Beginning with the line where "Definition py_index (len" appears, repeat every remaining line of the entries exactly, the last line included.

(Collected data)

-*-*-

(** * NEMWeb: a shallow embedding of the ingestion pipeline of [NEMWeb.py]

    The development follows the order of the source file: the remote
    listing sanitation and the three-tier merge of [NEMWebCommon], the
    interval index of [read_interval_zip], the record parsers of
    [DispatchSCADA] and [RooftopPV], the window selection, the master grid,
    the resampler and the aggregator of [NEMWeb], and the gap repair of
    [repair_missing_periods] / [repair].

    Conventions.
    - Python [str] is [string]; comparisons of strings are the
      lexicographic order of [String.compare].
    - Python exceptions are [None] in an [option] result.
    - Floating point values are exact rationals ([Qc]): rounding of IEEE
      doubles is outside the model.
    - A Python index may be negative; [py_index] writes the wrap-around
      out. *)

From Stdlib Require Import String Ascii OrdersEx.
From Stdlib Require Import ZArith QArith Qcanon Qround Qabs List.
From Stdlib Require Import Lia Bool Arith Sorted Permutation.
From Equations Require Import Equations.
Import ListNotations.

Set Implicit Arguments.

Open Scope string_scope.
Open Scope list_scope.
Open Scope nat_scope.

(** ** Python sequences *)

Module Py.

(** [seq[i]] for an integer [i]: negative indices count from the end, and
    an index outside [-len, len) raises [IndexError]. *)
Definition py_index (len : nat) (i : Z) : option nat :=
  if ((0 <=? i) && (i <? Z.of_nat len))%Z then Some (Z.to_nat i)
  else if ((- Z.of_nat len <=? i) && (i <? 0))%Z
       then Some (Z.to_nat (i + Z.of_nat len))
       else None.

-*-*-

Task answer
Definition py_index (len : nat) (i : Z) : option nat :=
  if ((0 <=? i) && (i <? Z.of_nat len))%Z then Some (Z.to_nat i)
  else if ((- Z.of_nat len <=? i) && (i <? 0))%Z
       then Some (Z.to_nat (i + Z.of_nat len))
       else None.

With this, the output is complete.